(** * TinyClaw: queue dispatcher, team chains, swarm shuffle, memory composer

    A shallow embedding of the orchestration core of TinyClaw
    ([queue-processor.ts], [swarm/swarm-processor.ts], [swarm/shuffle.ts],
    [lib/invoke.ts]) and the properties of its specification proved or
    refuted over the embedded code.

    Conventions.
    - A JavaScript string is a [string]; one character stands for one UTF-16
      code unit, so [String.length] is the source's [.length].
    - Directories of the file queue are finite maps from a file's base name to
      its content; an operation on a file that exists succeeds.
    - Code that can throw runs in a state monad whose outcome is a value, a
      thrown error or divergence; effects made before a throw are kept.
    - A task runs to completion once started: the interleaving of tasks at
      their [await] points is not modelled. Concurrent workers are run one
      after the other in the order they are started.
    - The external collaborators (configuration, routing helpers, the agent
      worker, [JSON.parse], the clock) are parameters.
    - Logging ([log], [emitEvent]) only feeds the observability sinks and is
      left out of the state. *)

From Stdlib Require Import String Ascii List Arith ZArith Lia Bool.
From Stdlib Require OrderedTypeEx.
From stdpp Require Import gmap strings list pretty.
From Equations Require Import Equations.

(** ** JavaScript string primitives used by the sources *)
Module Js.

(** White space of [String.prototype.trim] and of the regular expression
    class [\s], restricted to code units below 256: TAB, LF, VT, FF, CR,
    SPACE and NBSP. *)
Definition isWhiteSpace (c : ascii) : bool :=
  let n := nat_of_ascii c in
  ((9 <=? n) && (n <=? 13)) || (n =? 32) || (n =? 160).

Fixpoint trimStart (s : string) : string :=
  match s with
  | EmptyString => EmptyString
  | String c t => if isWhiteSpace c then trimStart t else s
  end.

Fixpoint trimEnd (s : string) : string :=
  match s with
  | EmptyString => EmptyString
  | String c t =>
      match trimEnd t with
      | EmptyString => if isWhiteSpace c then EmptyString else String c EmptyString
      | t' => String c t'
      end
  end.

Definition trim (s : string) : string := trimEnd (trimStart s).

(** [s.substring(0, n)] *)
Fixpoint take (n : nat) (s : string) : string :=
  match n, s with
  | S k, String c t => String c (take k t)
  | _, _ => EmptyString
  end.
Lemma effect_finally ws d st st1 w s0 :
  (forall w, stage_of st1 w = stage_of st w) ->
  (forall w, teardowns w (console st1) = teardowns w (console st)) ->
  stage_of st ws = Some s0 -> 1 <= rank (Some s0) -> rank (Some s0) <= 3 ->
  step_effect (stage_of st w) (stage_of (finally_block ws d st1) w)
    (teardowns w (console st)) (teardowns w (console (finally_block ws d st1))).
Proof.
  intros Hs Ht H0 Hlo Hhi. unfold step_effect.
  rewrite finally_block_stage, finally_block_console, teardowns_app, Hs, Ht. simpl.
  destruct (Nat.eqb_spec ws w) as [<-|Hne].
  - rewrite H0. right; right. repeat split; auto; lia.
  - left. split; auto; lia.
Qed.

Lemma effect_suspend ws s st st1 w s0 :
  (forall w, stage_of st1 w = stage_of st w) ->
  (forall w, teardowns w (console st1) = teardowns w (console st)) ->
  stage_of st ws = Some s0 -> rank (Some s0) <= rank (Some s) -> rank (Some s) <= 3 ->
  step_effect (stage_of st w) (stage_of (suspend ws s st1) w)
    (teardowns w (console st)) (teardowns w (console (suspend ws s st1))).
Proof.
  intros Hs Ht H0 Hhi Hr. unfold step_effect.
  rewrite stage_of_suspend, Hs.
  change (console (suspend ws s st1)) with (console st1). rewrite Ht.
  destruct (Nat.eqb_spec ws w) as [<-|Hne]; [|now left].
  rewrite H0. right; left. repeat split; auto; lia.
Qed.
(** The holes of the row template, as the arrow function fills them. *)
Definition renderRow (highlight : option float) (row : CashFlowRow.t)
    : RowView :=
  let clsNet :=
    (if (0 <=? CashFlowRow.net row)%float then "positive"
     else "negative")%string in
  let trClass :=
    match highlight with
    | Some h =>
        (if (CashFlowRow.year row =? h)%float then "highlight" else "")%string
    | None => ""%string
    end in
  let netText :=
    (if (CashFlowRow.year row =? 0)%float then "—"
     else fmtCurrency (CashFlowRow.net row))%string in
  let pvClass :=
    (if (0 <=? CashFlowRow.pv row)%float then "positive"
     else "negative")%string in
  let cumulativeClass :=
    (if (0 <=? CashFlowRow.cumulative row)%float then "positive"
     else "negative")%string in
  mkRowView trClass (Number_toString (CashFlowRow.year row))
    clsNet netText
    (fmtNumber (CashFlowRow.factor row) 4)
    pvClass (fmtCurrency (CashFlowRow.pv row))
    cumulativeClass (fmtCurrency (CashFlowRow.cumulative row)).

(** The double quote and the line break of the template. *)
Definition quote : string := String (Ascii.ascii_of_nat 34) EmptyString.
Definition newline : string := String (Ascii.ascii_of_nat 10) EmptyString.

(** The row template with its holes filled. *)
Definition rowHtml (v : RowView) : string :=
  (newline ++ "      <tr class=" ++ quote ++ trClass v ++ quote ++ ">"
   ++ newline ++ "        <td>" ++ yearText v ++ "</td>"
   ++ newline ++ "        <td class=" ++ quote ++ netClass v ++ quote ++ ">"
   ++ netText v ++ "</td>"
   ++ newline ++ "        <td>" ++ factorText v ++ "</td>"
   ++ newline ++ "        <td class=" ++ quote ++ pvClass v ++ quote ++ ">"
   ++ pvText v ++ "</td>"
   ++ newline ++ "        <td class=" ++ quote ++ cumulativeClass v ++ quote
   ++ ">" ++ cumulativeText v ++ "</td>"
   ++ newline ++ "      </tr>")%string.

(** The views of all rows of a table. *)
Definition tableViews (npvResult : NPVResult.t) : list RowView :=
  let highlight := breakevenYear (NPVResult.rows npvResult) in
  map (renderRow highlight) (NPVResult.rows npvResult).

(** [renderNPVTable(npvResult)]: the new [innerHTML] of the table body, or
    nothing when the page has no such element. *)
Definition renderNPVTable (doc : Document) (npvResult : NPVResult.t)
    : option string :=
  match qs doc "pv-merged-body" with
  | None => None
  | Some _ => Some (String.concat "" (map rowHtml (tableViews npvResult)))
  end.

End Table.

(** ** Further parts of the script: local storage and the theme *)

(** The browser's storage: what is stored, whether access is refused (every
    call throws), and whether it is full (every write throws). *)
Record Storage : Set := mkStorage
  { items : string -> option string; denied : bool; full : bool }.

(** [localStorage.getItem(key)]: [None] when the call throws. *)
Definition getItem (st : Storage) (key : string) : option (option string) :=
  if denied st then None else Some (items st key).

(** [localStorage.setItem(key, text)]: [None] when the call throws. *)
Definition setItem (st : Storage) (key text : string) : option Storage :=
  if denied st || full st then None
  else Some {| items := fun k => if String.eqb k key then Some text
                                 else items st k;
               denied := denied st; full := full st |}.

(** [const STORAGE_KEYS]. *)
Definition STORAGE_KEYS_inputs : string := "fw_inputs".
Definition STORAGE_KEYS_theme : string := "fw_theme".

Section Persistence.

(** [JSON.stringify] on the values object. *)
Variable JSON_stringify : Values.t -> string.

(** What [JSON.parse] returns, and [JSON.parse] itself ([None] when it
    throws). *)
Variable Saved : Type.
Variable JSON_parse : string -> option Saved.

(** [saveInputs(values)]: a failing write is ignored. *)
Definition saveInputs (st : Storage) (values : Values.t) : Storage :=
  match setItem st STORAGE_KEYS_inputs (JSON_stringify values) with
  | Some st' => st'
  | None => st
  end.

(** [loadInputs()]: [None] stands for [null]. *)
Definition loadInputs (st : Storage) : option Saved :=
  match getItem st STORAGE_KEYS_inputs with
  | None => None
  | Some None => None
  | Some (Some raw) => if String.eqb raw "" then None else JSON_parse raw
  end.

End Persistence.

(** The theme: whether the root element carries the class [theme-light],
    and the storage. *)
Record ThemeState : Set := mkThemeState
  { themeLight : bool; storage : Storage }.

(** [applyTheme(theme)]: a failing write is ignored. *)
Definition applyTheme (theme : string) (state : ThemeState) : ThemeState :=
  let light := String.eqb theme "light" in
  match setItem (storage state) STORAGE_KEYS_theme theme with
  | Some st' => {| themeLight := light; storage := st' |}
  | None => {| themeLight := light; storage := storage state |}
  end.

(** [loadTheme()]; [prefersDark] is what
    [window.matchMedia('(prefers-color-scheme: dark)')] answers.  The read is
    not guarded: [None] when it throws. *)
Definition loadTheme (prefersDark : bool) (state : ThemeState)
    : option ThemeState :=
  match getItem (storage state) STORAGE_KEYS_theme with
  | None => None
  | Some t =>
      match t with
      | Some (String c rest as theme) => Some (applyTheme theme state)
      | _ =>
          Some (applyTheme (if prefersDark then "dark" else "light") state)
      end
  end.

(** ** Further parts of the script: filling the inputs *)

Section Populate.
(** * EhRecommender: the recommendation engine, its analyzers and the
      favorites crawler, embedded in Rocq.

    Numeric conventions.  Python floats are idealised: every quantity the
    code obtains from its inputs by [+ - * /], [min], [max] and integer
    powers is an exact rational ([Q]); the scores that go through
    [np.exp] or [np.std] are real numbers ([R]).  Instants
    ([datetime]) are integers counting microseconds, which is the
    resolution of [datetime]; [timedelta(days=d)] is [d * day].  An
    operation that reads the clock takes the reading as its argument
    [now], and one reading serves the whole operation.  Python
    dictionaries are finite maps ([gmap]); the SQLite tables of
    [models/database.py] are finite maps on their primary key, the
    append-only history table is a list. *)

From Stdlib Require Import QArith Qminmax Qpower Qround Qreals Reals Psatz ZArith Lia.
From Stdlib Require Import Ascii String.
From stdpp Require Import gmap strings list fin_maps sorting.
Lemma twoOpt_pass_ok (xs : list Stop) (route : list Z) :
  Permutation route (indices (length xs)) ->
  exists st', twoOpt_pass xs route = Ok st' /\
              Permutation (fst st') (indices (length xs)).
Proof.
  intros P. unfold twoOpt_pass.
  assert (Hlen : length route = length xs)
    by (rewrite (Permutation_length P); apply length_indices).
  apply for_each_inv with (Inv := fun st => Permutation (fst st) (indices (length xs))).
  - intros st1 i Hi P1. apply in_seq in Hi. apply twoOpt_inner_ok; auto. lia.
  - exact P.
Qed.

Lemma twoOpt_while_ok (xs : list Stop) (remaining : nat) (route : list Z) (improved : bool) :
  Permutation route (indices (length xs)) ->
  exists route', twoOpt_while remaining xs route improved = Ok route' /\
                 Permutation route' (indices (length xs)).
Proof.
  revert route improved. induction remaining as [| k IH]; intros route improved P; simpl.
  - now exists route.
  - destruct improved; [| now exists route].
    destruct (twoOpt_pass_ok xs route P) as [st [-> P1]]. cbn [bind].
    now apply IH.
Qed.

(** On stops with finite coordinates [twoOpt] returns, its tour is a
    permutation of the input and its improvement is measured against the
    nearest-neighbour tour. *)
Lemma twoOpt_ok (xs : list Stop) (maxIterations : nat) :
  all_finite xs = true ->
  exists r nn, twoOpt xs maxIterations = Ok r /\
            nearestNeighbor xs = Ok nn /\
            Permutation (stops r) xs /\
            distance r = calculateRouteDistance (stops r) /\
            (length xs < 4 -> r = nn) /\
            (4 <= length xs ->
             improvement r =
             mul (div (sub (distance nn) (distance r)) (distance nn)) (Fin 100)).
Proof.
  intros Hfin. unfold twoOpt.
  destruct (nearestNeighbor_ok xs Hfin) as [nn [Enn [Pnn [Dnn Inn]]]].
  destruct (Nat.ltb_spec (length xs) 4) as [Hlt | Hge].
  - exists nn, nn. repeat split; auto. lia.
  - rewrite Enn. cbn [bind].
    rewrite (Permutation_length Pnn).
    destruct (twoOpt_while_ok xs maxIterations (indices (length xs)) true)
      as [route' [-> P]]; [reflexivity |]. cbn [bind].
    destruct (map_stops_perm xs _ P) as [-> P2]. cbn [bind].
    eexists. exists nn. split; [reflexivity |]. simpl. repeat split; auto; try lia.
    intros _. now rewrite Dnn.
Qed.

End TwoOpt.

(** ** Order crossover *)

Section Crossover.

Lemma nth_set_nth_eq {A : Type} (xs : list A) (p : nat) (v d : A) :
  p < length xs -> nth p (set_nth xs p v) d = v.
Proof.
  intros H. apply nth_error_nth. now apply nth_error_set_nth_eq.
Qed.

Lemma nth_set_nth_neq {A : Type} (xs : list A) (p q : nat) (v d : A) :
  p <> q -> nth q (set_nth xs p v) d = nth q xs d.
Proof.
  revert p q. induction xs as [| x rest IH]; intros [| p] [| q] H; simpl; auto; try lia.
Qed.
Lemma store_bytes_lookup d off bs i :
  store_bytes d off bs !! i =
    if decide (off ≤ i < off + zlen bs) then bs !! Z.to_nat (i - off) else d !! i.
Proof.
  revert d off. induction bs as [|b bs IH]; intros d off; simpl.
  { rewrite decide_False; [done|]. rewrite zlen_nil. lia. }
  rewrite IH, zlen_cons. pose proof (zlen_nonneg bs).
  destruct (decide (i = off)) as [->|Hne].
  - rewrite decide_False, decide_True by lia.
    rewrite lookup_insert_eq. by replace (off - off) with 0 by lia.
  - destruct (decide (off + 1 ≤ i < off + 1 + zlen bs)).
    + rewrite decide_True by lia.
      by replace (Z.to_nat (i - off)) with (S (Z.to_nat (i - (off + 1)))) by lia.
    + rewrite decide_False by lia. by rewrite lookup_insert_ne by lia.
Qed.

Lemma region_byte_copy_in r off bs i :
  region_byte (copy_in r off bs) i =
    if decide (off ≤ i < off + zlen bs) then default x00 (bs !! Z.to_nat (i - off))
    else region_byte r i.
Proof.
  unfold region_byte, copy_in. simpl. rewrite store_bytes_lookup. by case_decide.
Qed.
★ ★ ★
Problem to work on —
From the data above, return every line from the line that has "Record Storage : Set := mkStorage" up to and including the line that has "Definition applyTheme (theme", exactly.

Result for this task —
Record Storage : Set := mkStorage
  { items : string -> option string; denied : bool; full : bool }.

(** [localStorage.getItem(key)]: [None] when the call throws. *)
Definition getItem (st : Storage) (key : string) : option (option string) :=
  if denied st then None else Some (items st key).

(** [localStorage.setItem(key, text)]: [None] when the call throws. *)
Definition setItem (st : Storage) (key text : string) : option Storage :=
  if denied st || full st then None
  else Some {| items := fun k => if String.eqb k key then Some text
                                 else items st k;
               denied := denied st; full := full st |}.

(** [const STORAGE_KEYS]. *)
Definition STORAGE_KEYS_inputs : string := "fw_inputs".
Definition STORAGE_KEYS_theme : string := "fw_theme".

Section Persistence.

(** [JSON.stringify] on the values object. *)
Variable JSON_stringify : Values.t -> string.

(** What [JSON.parse] returns, and [JSON.parse] itself ([None] when it
    throws). *)
Variable Saved : Type.
Variable JSON_parse : string -> option Saved.

(** [saveInputs(values)]: a failing write is ignored. *)
Definition saveInputs (st : Storage) (values : Values.t) : Storage :=
  match setItem st STORAGE_KEYS_inputs (JSON_stringify values) with
  | Some st' => st'
  | None => st
  end.

(** [loadInputs()]: [None] stands for [null]. *)
Definition loadInputs (st : Storage) : option Saved :=
  match getItem st STORAGE_KEYS_inputs with
  | None => None
  | Some None => None
  | Some (Some raw) => if String.eqb raw "" then None else JSON_parse raw
  end.

End Persistence.

(** The theme: whether the root element carries the class [theme-light],
    and the storage. *)
Record ThemeState : Set := mkThemeState
  { themeLight : bool; storage : Storage }.

(** [applyTheme(theme)]: a failing write is ignored. *)
Definition applyTheme (theme : string) (state : ThemeState) : ThemeState :=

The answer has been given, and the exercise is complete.